■ **Data records**
(** Below [10^21], [parseFloat(x.toFixed(2))] is a number of hundredths
    within half a hundredth of [x]. *)
Lemma parseFloat_toFixed2_rounds (q : Q) :
  (Qabs q < toFixed_limit)%Q ->
  exists n : Z,
    parseFloat_toFixed2 (Num q) = Num (n # 100)
    /\ (Qabs ((n # 100) - q) <= 1 # 200)%Q.
Proof.
  intros Hlim. unfold parseFloat_toFixed2.
  destruct (Qle_bool toFixed_limit (Qabs q)) eqn:Hbig.
  - apply Qle_bool_iff in Hbig. exfalso. apply (Qlt_not_le _ _ Hlim Hbig).
  - destruct (Qle_bool 0 q) eqn:Hsign.
    + apply Qle_bool_iff in Hsign. eexists. split; [reflexivity|].
      unfold hundredths. rewrite (Qabs_pos q Hsign). rewrite Qmake_100.
      apply hundredths_close.
    + assert (Hneg : (q <= 0)%Q).
      { destruct (Qlt_le_dec q 0) as [H|H]; [now apply Qlt_le_weak|].
        apply Qle_bool_iff in H. congruence. }
      eexists. split; [reflexivity|].
      unfold hundredths. rewrite (Qabs_neg q Hneg). rewrite Qmake_100.
      rewrite inject_Z_opp.
      pose proof (hundredths_close (- q)) as H.
      apply Qabs_Qle_condition in H. apply Qabs_Qle_condition.
      destruct H as [H1 H2]. split; lra.
Qed.

Lemma round2_rounds (v : jsval) (x : number) :
  percentage v -> round2 v = Returned x -> rounds_to v x.
Proof.
  intros (q & -> & Hq) H. unfold round2 in H.
  destruct (parseFloat_toFixed2_rounds q Hq) as (n & Hn & Hc).
  rewrite Hn in H. injection H as <-.
  exists q, n. split; [reflexivity | split; [reflexivity | exact Hc]].
Qed.

Lemma round2_defined (v : jsval) (x : number) :
  round2 v = Returned x -> defined v = true.
Proof. destruct v; simpl; [discriminate | reflexivity]. Qed.

Lemma round2_of_defined (v : jsval) :
  defined v = true -> exists x, round2 v = Returned x.
Proof. destruct v; simpl; [discriminate | eexists; reflexivity]. Qed.

Lemma round2_Threw (v : jsval) (e : thrown) :
  round2 v = Threw e -> defined v = false.
Proof. destruct v; simpl; [reflexivity | discriminate]. Qed.

(** ** What the collector accepts *)

Lemma collect_core_Returned (c : si.CurrentLoadCpuData) (index : nat) (r : CoreStats) :
  collect_core c index = Returned r ->
  core_complete c = true
  /\ round2 (si.load c) = Returned (load r)
  /\ round2 (si.loadUser c) = Returned (loadUser r)
  /\ round2 (si.loadSystem c) = Returned (loadSystem r)
  /\ round2 (si.loadIdle c) = Returned (loadIdle r).
Proof.
  unfold collect_core, core_complete. intros H. do 4 invert_bind H.
  inversion H; subst r; simpl.
  rewrite (round2_defined _ _ Hv), (round2_defined _ _ Hv0),
    (round2_defined _ _ Hv1), (round2_defined _ _ Hv2).
  repeat split; assumption.
Qed.

Lemma collect_core_of_complete (c : si.CurrentLoadCpuData) (index : nat) :
  core_complete c = true -> exists r, collect_core c index = Returned r.
Proof.
  unfold core_complete, collect_core. intros H.
  apply andb_prop in H; destruct H as [H H4].
  apply andb_prop in H; destruct H as [H H3].
  apply andb_prop in H; destruct H as [H1 H2].
  destruct (round2_of_defined _ H1) as [x1 ->].
  destruct (round2_of_defined _ H2) as [x2 ->].
  destruct (round2_of_defined _ H3) as [x3 ->].
  destruct (round2_of_defined _ H4) as [x4 ->].
  simpl. eexists; reflexivity.
Qed.

Lemma map_indexed_Returned (xs : list si.CurrentLoadCpuData) :
  forall index ys,
    map_indexed collect_core index xs = Returned ys ->
    forallb core_complete xs = true
    /\ Forall2 (fun c r =>
                  round2 (si.load c) = Returned (load r)
                  /\ round2 (si.loadUser c) = Returned (loadUser r)
                  /\ round2 (si.loadSystem c) = Returned (loadSystem r)
                  /\ round2 (si.loadIdle c) = Returned (loadIdle r)) xs ys.
Proof.
  induction xs as [|x xs IH]; intros index ys H; simpl in H.
  - inversion H. split; [reflexivity | constructor].
  - invert_bind H. invert_bind H. inversion H; subst ys. clear H.
    apply collect_core_Returned in Hv. destruct Hv as [Hc Hf].
    apply IH in Hv0. destruct Hv0 as [Hall HF].
    simpl. rewrite Hc, Hall. split; [reflexivity | now constructor].
Qed.

Lemma map_indexed_of_complete (xs : list si.CurrentLoadCpuData) :
  forall index,
    forallb core_complete xs = true ->
    exists ys, map_indexed collect_core index xs = Returned ys.
Proof.
  induction xs as [|x xs IH]; intros index H; simpl in *.
  - eexists; reflexivity.
  - apply andb_prop in H; destruct H as [Hx Hxs].
    destruct (collect_core_of_complete x index Hx) as [r ->].
    destruct (IH (S index) Hxs) as [ys ->].
    simpl. eexists; reflexivity.
Qed.

(** Whatever the collector throws is an [Error] with the prefixed message. *)
Lemma collectCPUStats_Threw (host : Host) (now : string) (e : thrown) :
  collectCPUStats host now = Threw e ->
  exists detail, e = ErrorObj ("Failed to collect CPU stats: " ++ detail).
Proof.
  unfold collectCPUStats, try_catch.
  destruct (collectCPUStats_body host now) as [s|e0]; [discriminate|].
  intros H; inversion H. now exists (errorMessage e0).
Qed.

(** C4, as stated, fails: a host that reports ten cores and lists two
    gets a snapshot, with two entries and a core count of ten, and a host
    with a negative percentage gets a snapshot that carries it. *)
Lemma collectCPUStats_validation_counterexample :
  (exists l c,
      si_currentLoad host_hotplug = Returned l /\ si_cpu host_hotplug = Returned c
      /\ List.length (si.cpus l) = 2 /\ si.cores c = 10%Z)
  /\ collectCPUStats host_hotplug "2025-11-12T01:23:45.789Z" = Returned snapshot_hotplug
  /\ List.length (perCore snapshot_hotplug) = 2
  /\ cores (cpu snapshot_hotplug) = 10%Z
  /\ Z.of_nat (List.length (perCore snapshot_hotplug)) <> cores (cpu snapshot_hotplug)
  /\ (exists stats,
         collectCPUStats host_negative "2025-11-12T01:23:45.789Z" = Returned stats
         /\ map load (perCore stats) = [Num (-150 # 100)]).
Proof.
  split; [do 2 eexists; repeat split|].
  split; [reflexivity|]. split; [reflexivity|]. split; [reflexivity|].
  split; [simpl; lia|].
  eexists. split; reflexivity.
Qed.
(** * Contact tier resolution: a shallow embedding of
      [src/utils/helpers.py] (phone normalisation) and
      [src/core/contact_tier_manager.py] (tier matching, contact cache,
      tier mutation, templates, statistics).

    Python [str] values are modelled as Rocq strings over the ASCII
    repertoire: [lower] and [strip] act on code points below 128 the way
    [str.lower] and [str.strip] do, and the regular expression class [\d]
    is the ten ASCII digits.  Dictionaries loaded from JSON are finite
    maps; a key that the code reads with [.get(key, default)] is an
    optional field.  The JSON values are taken to have the types of the
    documented schema (lists of strings, booleans, strings). *)

From Stdlib Require Import Ascii String List Bool Arith Lia.
From stdpp Require Import base option list strings gmap fin_maps.

Local Open Scope string_scope.
Local Open Scope list_scope.
Local Open Scope nat_scope.

(** ** Python string primitives *)

Module PyStr.

Definition code (c : ascii) : nat := nat_of_ascii c.

(** [c.isupper()] on ASCII: 'A'..'Z'. *)
Definition is_upper (c : ascii) : bool :=
  (65 <=? code c) && (code c <=? 90).

(** [c.isspace()] on ASCII: TAB, LF, VT, FF, CR, FS, GS, RS, US, SPACE. *)
Definition is_space (c : ascii) : bool :=
  ((9 <=? code c) && (code c <=? 13))
  || ((28 <=? code c) && (code c <=? 31))
  || (code c =? 32).

(** The class [\d]. *)
Definition is_digit (c : ascii) : bool :=
  (48 <=? code c) && (code c <=? 57).

Definition plus_sign : ascii := "+"%char.

Definition lower_char (c : ascii) : ascii :=
  if is_upper c then ascii_of_nat (code c + 32) else c.

(** [s.lower()] *)
Fixpoint lower (s : string) : string :=
  match s with
  | EmptyString => EmptyString
  | String c s' => String (lower_char c) (lower s')
  end.

(** [s.lstrip()] *)
Fixpoint lstrip (s : string) : string :=
  match s with
  | EmptyString => EmptyString
  | String c s' => if is_space c then lstrip s' else s
  end.

Definition is_empty (s : string) : bool :=
  match s with EmptyString => true | String _ _ => false end.

(** [s.rstrip()] *)
Fixpoint rstrip (s : string) : string :=
  match s with
  | EmptyString => EmptyString
  | String c s' =>
      let r := rstrip s' in
      if is_space c && is_empty r then EmptyString else String c r
  end.

(** [s.strip()] *)
Definition strip (s : string) : string := rstrip (lstrip s).

(** Keep the characters satisfying [keep]: [re.sub] of the complement
    class by the empty string. *)
Fixpoint keep_chars (keep : ascii -> bool) (s : string) : string :=
  match s with
  | EmptyString => EmptyString
  | String c s' =>
      if keep c then String c (keep_chars keep s') else keep_chars keep s'
  end.

(** [ch in s] for a one-character [ch]. *)
Fixpoint contains_char (ch : ascii) (s : string) : bool :=
  match s with
  | EmptyString => false
  | String c s' => Ascii.eqb c ch || contains_char ch s'
  end.

(** [s.split(sep)] for a one-character separator: never the empty list. *)
Fixpoint split (sep : ascii) (s : string) : list string :=
  match s with
  | EmptyString => [EmptyString]
  | String c s' =>
      if Ascii.eqb c sep then EmptyString :: split sep s'
      else match split sep s' with
           | [] => [String c EmptyString]
           | h :: t => String c h :: t
           end
  end.

(** [''.join(parts)] *)
Fixpoint join (parts : list string) : string :=
  match parts with
  | [] => EmptyString
  | p :: ps => p +:+ join ps
  end.

(** [needle in hay] for strings: substring test. *)
Fixpoint is_substring (needle hay : string) : bool :=
  String.prefix needle hay
  || match hay with
     | EmptyString => false
     | String _ hay' => is_substring needle hay'
     end.

(** [x in l] for a list of strings. *)
Definition elem (x : string) (l : list string) : bool :=
  existsb (String.eqb x) l.

(** Truth value of an [Optional[str]] in a condition: [None] and the
    empty string are falsy. *)
Definition truthy (o : option string) : bool :=
  match o with
  | Some s => negb (is_empty s)
  | None => false
  end.

(** [o or d] for an [Optional[str]] on the left. *)
Definition or_else (o : option string) (d : string) : string :=
  match o with
  | Some s => if is_empty s then d else s
  | None => d
  end.

(** [l.remove(x)] when [x in l]: drops the first occurrence. *)
Fixpoint remove_first (x : string) (l : list string) : list string :=
  match l with
  | [] => []
  | y :: l' => if String.eqb x y then l' else y :: remove_first x l'
  end.

End PyStr.

(** ** [src/utils/helpers.py] *)

Module helpers.
Import PyStr.

(** The class [[^\d+]] is removed, so digits and '+' are kept. *)
Definition digit_or_plus (c : ascii) : bool :=
  is_digit c || Ascii.eqb c plus_sign.

(** [phone] may be [None]: the guard [if not phone] covers [None] and the
    empty string alike. *)
Definition sanitize_phone_number (phone : option string) : string :=
  match phone with
  | None => EmptyString
  | Some phone =>
      if is_empty phone then EmptyString
      else
        let cleaned := keep_chars digit_or_plus phone in
        if contains_char plus_sign cleaned then
          let parts := split plus_sign cleaned in
          "+" +:+ join (tl parts)
        else cleaned
  end.

End helpers.


(** ** [src/core/contact_tier_manager.py]: data *)

(** Exceptions the modelled code can raise. *)
Inductive exn : Type :=
| ValueError (msg : string)
| NameError (name : string)
| OSError
| ConfigurationError (cause : exn).

Inductive result (A : Type) : Type :=
| Ok (a : A)
| Raise (e : exn).

Arguments Ok {A} a.
Arguments Raise {A} e.

(** [class ContactTier(Enum)] *)
Inductive ContactTier : Type :=
| MAIN_CONTACTS
| TIME_PASS
| NOT_IMPORTANT.

(** [tier.value] *)
Definition value (t : ContactTier) : string :=
  match t with
  | MAIN_CONTACTS => "main_contacts"
  | TIME_PASS => "time_pass_contacts"
  | NOT_IMPORTANT => "not_important"
  end.

(** The call [ContactTier(v)]: lookup by value, [ValueError] when no member
    has that value. *)
Definition ContactTier_of_value (v : string) : result ContactTier :=
  if String.eqb v (value MAIN_CONTACTS) then Ok MAIN_CONTACTS
  else if String.eqb v (value TIME_PASS) then Ok TIME_PASS
  else if String.eqb v (value NOT_IMPORTANT) then Ok NOT_IMPORTANT
  else Raise (ValueError v).

(** [@dataclass class ContactSettings] *)
Module ContactSettings.
Record t : Type := mk {
  open_and_read : bool;
  play_sound : bool;
  reply_mode : string;
  mark_as_read : bool;
  priority_level : string
}.
End ContactSettings.

(** [@dataclass class ContactInfo] *)
Module ContactInfo.
Record t : Type := mk {
  name : string;
  phone : string;
  tier : ContactTier;
  settings : ContactSettings.t;
  last_interaction : option string
}.
End ContactInfo.

(** The JSON object under a tier's ["settings"] key. *)
Module SettingsData.
Record t : Type := mk {
  open_and_read : option bool;
  play_sound : option bool;
  reply_mode : option string;
  mark_as_read : option bool;
  priority_level : option string
}.
Definition empty : t := mk None None None None None.
End SettingsData.

(** The JSON object of one tier. *)
Module TierData.
Record t : Type := mk {
  description : option string;
  by_name : option (list string);
  by_phone : option (list string);
  by_keywords : option (list string);
  settings : option SettingsData.t
}.
(** The empty dict [{}]. *)
Definition empty : t := mk None None None None None.
End TierData.

(** The JSON object under ["default_settings"]. *)
Module DefaultSettings.
Record t : Type := mk {
  uncategorized_contacts : option string;
  new_contact_behavior : option string;
  auto_categorize : option bool
}.
Definition empty : t := mk None None None.
End DefaultSettings.

(** The dict [self.contact_tiers] (the ruleset file). *)
Module Config.
Record t : Type := mk {
  contact_tiers : option (gmap string TierData.t);
  default_settings : option DefaultSettings.t
}.
End Config.

(** The dict [self.message_templates] (the template file). *)
Module Templates.
Record t : Type := mk {
  templates : option (gmap string (gmap string string));
  ai_prompts : option (gmap string string)
}.
End Templates.

(** The value stored per tier by [get_tier_statistics]. *)
Module TierStats.
Record t : Type := mk {
  by_name : nat;
  by_phone : nat;
  total : nat
}.
End TierStats.

(** The mutable attributes of a [ContactTierManager] instance. *)
Record ContactTierManager : Type := mkManager {
  contact_tiers : Config.t;
  message_templates : Templates.t;
  contact_cache : gmap string ContactInfo.t
}.

(** ** State and exceptions: methods that mutate [self] *)

Definition M (A : Type) : Type :=
  ContactTierManager -> result A * ContactTierManager.

Definition ret {A : Type} (a : A) : M A := fun self => (Ok a, self).

Definition raise {A : Type} (e : exn) : M A := fun self => (Raise e, self).

Definition bind {A B : Type} (m : M A) (k : A -> M B) : M B :=
  fun self =>
    match m self with
    | (Ok a, self') => k a self'
    | (Raise e, self') => (Raise e, self')
    end.

(** [try: m  except Exception as e: h e] *)
Definition try_except {A : Type} (m : M A) (h : exn -> M A) : M A :=
  fun self =>
    match m self with
    | (Ok a, self') => (Ok a, self')
    | (Raise e, self') => h e self'
    end.

Definition get_self : M ContactTierManager := fun self => (Ok self, self).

■ **What to work on**
Return word for word the lines above from the line with "mark_as_read : bool;" to the line with "(Ok a, self).", including both and leaving out all others.

■ **Solution to this exercise**
  mark_as_read : bool;
  priority_level : string
}.
End ContactSettings.

(** [@dataclass class ContactInfo] *)
Module ContactInfo.
Record t : Type := mk {
  name : string;
  phone : string;
  tier : ContactTier;
  settings : ContactSettings.t;
  last_interaction : option string
}.
End ContactInfo.

(** The JSON object under a tier's ["settings"] key. *)
Module SettingsData.
Record t : Type := mk {
  open_and_read : option bool;
  play_sound : option bool;
  reply_mode : option string;
  mark_as_read : option bool;
  priority_level : option string
}.
Definition empty : t := mk None None None None None.
End SettingsData.

(** The JSON object of one tier. *)
Module TierData.
Record t : Type := mk {
  description : option string;
  by_name : option (list string);
  by_phone : option (list string);
  by_keywords : option (list string);
  settings : option SettingsData.t
}.
(** The empty dict [{}]. *)
Definition empty : t := mk None None None None None.
End TierData.

(** The JSON object under ["default_settings"]. *)
Module DefaultSettings.
Record t : Type := mk {
  uncategorized_contacts : option string;
  new_contact_behavior : option string;
  auto_categorize : option bool
}.
Definition empty : t := mk None None None.
End DefaultSettings.

(** The dict [self.contact_tiers] (the ruleset file). *)
Module Config.
Record t : Type := mk {
  contact_tiers : option (gmap string TierData.t);
  default_settings : option DefaultSettings.t
}.
End Config.

(** The dict [self.message_templates] (the template file). *)
Module Templates.
Record t : Type := mk {
  templates : option (gmap string (gmap string string));
  ai_prompts : option (gmap string string)
}.
End Templates.

(** The value stored per tier by [get_tier_statistics]. *)
Module TierStats.
Record t : Type := mk {
  by_name : nat;
  by_phone : nat;
  total : nat
}.
End TierStats.

(** The mutable attributes of a [ContactTierManager] instance. *)
Record ContactTierManager : Type := mkManager {
  contact_tiers : Config.t;
  message_templates : Templates.t;
  contact_cache : gmap string ContactInfo.t
}.

(** ** State and exceptions: methods that mutate [self] *)

Definition M (A : Type) : Type :=
  ContactTierManager -> result A * ContactTierManager.

Definition ret {A : Type} (a : A) : M A := fun self => (Ok a, self).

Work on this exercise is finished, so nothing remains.